As with all such medical or weather-related disasters, in a flu epidemic it is the working class and poor who face the biggest struggle to obtain timely and effective care. In Alabama on Christmas night, Felicia and Adam York’s three children had just gotten over the flu when Adam, 38, began feeling terrible. “He was coming down with what the kids had,” his wife told ABC News.

The couple decided they would “ride it out.” But by New Year’s Day his symptoms began to worsen. “You could hear the flu in his lungs,” his wife said. They went to the emergency room, where doctors told her he tested positive for the flu and he needed to be admitted. Within 24 hours his condition drastically deteriorated and he was placed in a medically induced coma as a “last resort.”

While her husband remains in a coma, Felicia York is struggling to take care of her family and pay her husband’s hospital bills.

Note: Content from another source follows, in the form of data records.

(** * Mock_JSON: structural schema inference

    A shallow embedding of the schema pipeline of the repository:
    - [schema_analyzer.py]   (class [SchemaAnalyzer]),
    - [mock_data_generator.py] (class [MockDataGenerator], structural methods),
    - [cache/schema_cache.py]  (class [SchemaCache]).

    Python values that the pipeline reads are JSON documents ([json]); the
    schema nodes it builds are Python dicts with the keys ["type"],
    ["properties"], ["items"], ["preserve_original"], ["original_values"]
    ([node], every key optional, as in a dict). *)

From Stdlib Require Import ZArith QArith.
From stdpp Require Import gmap strings list.

Close Scope Q_scope.
Local Open Scope string_scope.
Local Open Scope Z_scope.
Local Open Scope list_scope.

(** ** Python dicts with string keys

    A dict keeps its keys in insertion order and holds each key once.
    [d[k] = v] replaces the value of an existing key in place and appends a
    new key at the end. *)

Abbreviation dict A := (list (string * A)).

Fixpoint dict_get {A} (k : string) (d : dict A) : option A :=
  match d with
  | [] => None
  | (k', v) :: d' => if String.eqb k k' then Some v else dict_get k d'
  end.

Fixpoint dict_set {A} (k : string) (v : A) (d : dict A) : dict A :=
  match d with
  | [] => [(k, v)]
  | (k', v') :: d' =>
      if String.eqb k k' then (k', v) :: d' else (k', v') :: dict_set k v d'
  end.

Definition dict_keys {A} (d : dict A) : list string := map fst d.

(** ** JSON documents (the result of [json.load]) *)

Unset Elimination Schemes.

Inductive json : Type :=
| JNull
| JBool (b : bool)
| JInt (n : Z)
| JFloat (q : Q)      (* a finite float, by its exact value *)
| JStr (s : string)
| JList (l : list json)
| JDict (d : list (string * json)).

(** ** Schema nodes *)

Inductive node : Type :=
  Schema {
    s_type : option string;
    s_properties : option (list (string * node));
    s_items : option node;
    s_preserve_original : option bool;
    s_original_values : option (list json) }.

Set Elimination Schemes.

(** Induction over documents and over schema nodes, with the hypothesis on
    every element of a list and on every value of a dict. *)

Definition json_ind (P : json -> Prop)
    (HNull : P JNull) (HBool : forall b, P (JBool b)) (HInt : forall n, P (JInt n))
    (HFloat : forall q, P (JFloat q)) (HStr : forall s, P (JStr s))
    (HList : forall l, Forall P l -> P (JList l))
    (HDict : forall d, Forall (fun kv => P (snd kv)) d -> P (JDict d)) :
    forall j, P j :=
  fix go (j : json) : P j :=
    match j with
    | JNull => HNull
    | JBool b => HBool b
    | JInt n => HInt n
    | JFloat q => HFloat q
    | JStr s => HStr s
    | JList l =>
        HList l ((fix elems (l : list json) : Forall P l :=
                    match l with
                    | [] => List.Forall_nil _
                    | x :: l' => @List.Forall_cons _ P x l' (go x) (elems l')
                    end) l)
    | JDict d =>
        HDict d ((fix values (d : list (string * json)) : Forall (fun kv => P (snd kv)) d :=
                    match d with
                    | [] => List.Forall_nil _
                    | kv :: d' => @List.Forall_cons _ (fun kv => P (snd kv)) kv d' (go (snd kv)) (values d')
                    end) d)
    end.

Definition node_ind (P : node -> Prop)
    (HLeaf : forall t po ov, P (Schema t None None po ov))
    (HProps : forall t props po ov,
        Forall (fun kv => P (snd kv)) props -> P (Schema t (Some props) None po ov))
    (HItems : forall t items po ov, P items -> P (Schema t None (Some items) po ov))
    (HBoth : forall t props items po ov,
        Forall (fun kv => P (snd kv)) props -> P items ->
        P (Schema t (Some props) (Some items) po ov)) :
    forall s, P s :=
  fix go (s : node) : P s :=
    let values :=
      fix values (d : list (string * node)) : Forall (fun kv => P (snd kv)) d :=
        match d with
        | [] => List.Forall_nil _
        | kv :: d' => @List.Forall_cons _ (fun kv => P (snd kv)) kv d' (go (snd kv)) (values d')
        end in
    match s with
    | Schema t None None po ov => HLeaf t po ov
    | Schema t (Some props) None po ov => HProps t props po ov (values props)
    | Schema t None (Some items) po ov => HItems t items po ov (go items)
    | Schema t (Some props) (Some items) po ov =>
        HBoth t props items po ov (values props) (go items)
    end.

(** [{"type": t}] *)
Definition leaf (t : string) : node := Schema (Some t) None None None None.
(** [{"type": "object", "properties": props}] *)
Definition object (props : dict node) : node :=
  Schema (Some "object") (Some props) None None None.
(** [{"type": "array", "items": items}] *)
Definition array (items : node) : node :=
  Schema (Some "array") None (Some items) None None.
(** * LibraDesk: the lending engine of [Assessment3/Assessment.py]

    A shallow embedding of the database layer ([LibraryDB]) and of the
    overdue report of the GUI ([LibraDeskApp._overdue_list]).

    Modelling conventions.
    - Python [int] and SQLite INTEGER columns are [Z]. The database layer is
      given twice: first over mathematical integers, then, in [Py], with the
      conversions of the interpreter, which raise OverflowError for an [int]
      that does not fit a 64-bit INTEGER and for a [datetime] out of range.
      SQL's [available + 1] and [available - 1] are taken in [Z], which is
      what SQLite computes as long as the result fits 64 bits.
    - Python [str] is [string], a sequence of 8-bit characters. The classes
      [\d], [\w] and the white space of [strip] are given on ASCII, where
      Python's Unicode-aware classes agree with them; statements that
      characterise what is accepted are made for ASCII text ([ascii_only]).
    - A [datetime] is the number of microseconds since an epoch midnight, a
      [date] is a day number; the TEXT a date or datetime is stored as (its
      [isoformat]) is identified with the value it parses back to.
    - A table with an INTEGER PRIMARY KEY is a finite map from the key to the
      remaining columns of the row.
    - [datetime.now()] and the failures of the storage engine are inputs of
      every operation, gathered in an environment [env]. *)

From Stdlib Require Import ZArith String Ascii List Lia DecimalString.
From stdpp Require Import gmap sorting strings.

Local Open Scope Z_scope.

(** ** Regular expressions, as far as the two validators use them *)

Module Re.

Inductive regex : Type :=
| Bol                                              (* ^ *)
| Eol                                              (* $ *)
| Cls (p : ascii → bool)                           (* one character of a class *)
| Rep (p : ascii → bool) (lo : nat) (hi : option nat)  (* class{lo,hi}; class+ *)
| Seq (r1 r2 : regex)
| Alt (r1 r2 : regex)                              (* r1|r2 *)
| Opt (r : regex).                                 (* (r)? *)

Definition in_range (lo hi c : ascii) : bool :=
  (nat_of_ascii lo <=? nat_of_ascii c)%nat && (nat_of_ascii c <=? nat_of_ascii hi)%nat.

Definition chr (a : ascii) : ascii → bool := Ascii.eqb a.

(* \d, on ASCII. On a str Python's \d also takes the decimal digits of
   other scripts; these lie outside ASCII, see [ascii_only]. *)
Definition digit (c : ascii) : bool := in_range "0" "9" c.

(* \w, on ASCII; Python's \w also takes the letters and digits of other
   scripts. *)
Definition word (c : ascii) : bool :=
  in_range "a" "z" c || in_range "A" "Z" c || digit c || chr "_" c.

Definition newline : ascii := ascii_of_nat 10.

Definition more (hi : option nat) : bool :=
  match hi with Some O => false | _ => true end.
(** X2: for a non-negative rate, and as long as the products fit
    [int64_t] and the indices fit [int], a later timestamp never maps to
    an earlier sample. *)
Theorem timestamp_to_sample_monotone (t1 t2 n_samples rate : Z) :
  0 <= rate -> t1 <= t2 ->
  INT64_MIN <= t1 * rate -> t2 * rate <= INT64_MAX ->
  INT_MIN <= Z.quot (t1 * rate) 100 -> Z.quot (t2 * rate) 100 <= INT_MAX ->
  0 < n_samples <= INT_MAX ->
  value (timestamp_to_sample t1 n_samples rate)
  <= value (timestamp_to_sample t2 n_samples rate).
Proof.
  intros Hrate Ht Hlo Hhi Hqlo Hqhi Hn.
  assert (Hprod : t1 * rate <= t2 * rate) by nia.
  assert (Hquot : Z.quot (t1 * rate) 100 <= Z.quot (t2 * rate) 100)
    by (apply Z.quot_le_mono; lia).
  rewrite !timestamp_to_sample_no_wrap by (unfold INT_MIN in *; lia).
  rewrite !cast_low_range by lia. cbn [value]. lia.
Qed.

Lemma timestamp_to_sample_monotone_witness :
  value (timestamp_to_sample 100 100000 16000)
  <= value (timestamp_to_sample 250 100000 16000).
Proof.
  apply (timestamp_to_sample_monotone 100 250 100000 16000);
    closed_bounds.
Defined.

(** X3: the conversion to [int] comes before the clamp. An index in
    [[2 ^ 31, 2 ^ 32)] becomes negative and the sample returned is 0, not
    the last one. *)
Theorem timestamp_to_sample_index_beyond_int (t n_samples rate : Z) :
  INT64_MIN <= t * rate <= INT64_MAX ->
  2 ^ 31 <= Z.quot (t * rate) 100 < 2 ^ 32 ->
  0 < n_samples <= INT_MAX ->
  value (timestamp_to_sample t n_samples rate) = 0.
Proof.
  intros Hprod Hq Hn.
  rewrite timestamp_to_sample_no_wrap by (unfold INT_MIN in *; lia).
  cbn [value]. unfold cast, wrap.
  set (q := Z.quot (t * rate) 100) in *.
  replace (q + 2 ^ (32 - 1)) with ((q - 2 ^ 31) + 1 * 2 ^ 32) by (cbn; lia).
  rewrite Z.mod_add by lia. rewrite Z.mod_small by (cbn in *; lia).
  cbn in *. lia.
Qed.

Lemma timestamp_to_sample_index_beyond_int_witness :
  value (timestamp_to_sample 13500000 2147483647 16000) = 0.
Proof.
  apply (timestamp_to_sample_index_beyond_int 13500000 2147483647 16000);
    closed_bounds.
Defined.

(** The fields of a non-negative timestamp, in centiseconds. *)
Lemma to_timestamp_nonneg (t : Z) (comma : bool) :
  0 <= t -> t * 10 <= INT64_MAX ->
  to_timestamp t comma =
    {| value := format_timestamp (t / 360000) (t / 6000 mod 60) (t / 100 mod 60)
                  comma (t mod 100 * 10);
       overflowed := false |}.
Proof.
  intros Hpos Hmax. unfold to_timestamp.
  change (1000 * 60 * 60) with 3600000. change (1000 * 60) with 60000.
  set (m := t * 10) in *.
  assert (Hm : 0 <= m) by (subst m; lia).
  assert (Hhr : Z.quot m 3600000 = t / 360000)
    by (subst m; Z.to_euclidean_division_equations; lia).
  rewrite (arith_fits 64 m), ck_bind_ret by (lia || quot_rem_bounds).
  rewrite (arith_fits 64 (Z.quot m 3600000)), ck_bind_ret by (lia || quot_rem_bounds).
  rewrite (arith_fits 64 (Z.quot m 3600000 * 3600000)), ck_bind_ret
    by (lia || quot_rem_bounds).
  set (m1 := m - Z.quot m 3600000 * 3600000).
  assert (Hm1 : 0 <= m1 < 3600000 /\ Z.quot m1 60000 = t / 6000 mod 60)
    by (subst m1 m; Z.to_euclidean_division_equations; lia).
  rewrite (arith_fits 64 m1), ck_bind_ret
    by (lia || (apply fits_iff; cbn; lia)).
  rewrite (arith_fits 64 (Z.quot m1 60000)), ck_bind_ret
    by (lia || (apply fits_iff; cbn; Z.to_euclidean_division_equations; lia)).
  rewrite (arith_fits 64 (Z.quot m1 60000 * 60000)), ck_bind_ret
    by (lia || (apply fits_iff; cbn; Z.to_euclidean_division_equations; lia)).
  set (m2 := m1 - Z.quot m1 60000 * 60000).
  assert (Hm2 : 0 <= m2 < 60000 /\ Z.quot m2 1000 = t / 100 mod 60 /\
                m2 - Z.quot m2 1000 * 1000 = t mod 100 * 10)
    by (subst m2 m1 m; Z.to_euclidean_division_equations; lia).
  rewrite (arith_fits 64 m2), ck_bind_ret
    by (lia || (apply fits_iff; cbn; lia)).
  rewrite (arith_fits 64 (Z.quot m2 1000)), ck_bind_ret
    by (lia || (apply fits_iff; cbn; Z.to_euclidean_division_equations; lia)).
  rewrite (arith_fits 64 (Z.quot m2 1000 * 1000)), ck_bind_ret
    by (lia || (apply fits_iff; cbn; Z.to_euclidean_division_equations; lia)).
  rewrite (arith_fits 64 (m2 - Z.quot m2 1000 * 1000)), ck_bind_ret
    by (lia || (apply fits_iff; cbn; Z.to_euclidean_division_equations; lia)).
  destruct Hm1 as [_ ->]. destruct Hm2 as (_ & -> & ->). rewrite Hhr.
  reflexivity.
Qed.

He is self-employed and does not have health insurance. The family has launched a GoFundMe campaign to help with the medical costs.

“They have said that it all depends on Adam,” Felicia wrote on the campaign page, “but it could take anywhere from one to three weeks for him to be taken off of the ECMO bypass [life support] and ventilator.” The campaign had raised about half of its $10,000 goal as of early Tuesday.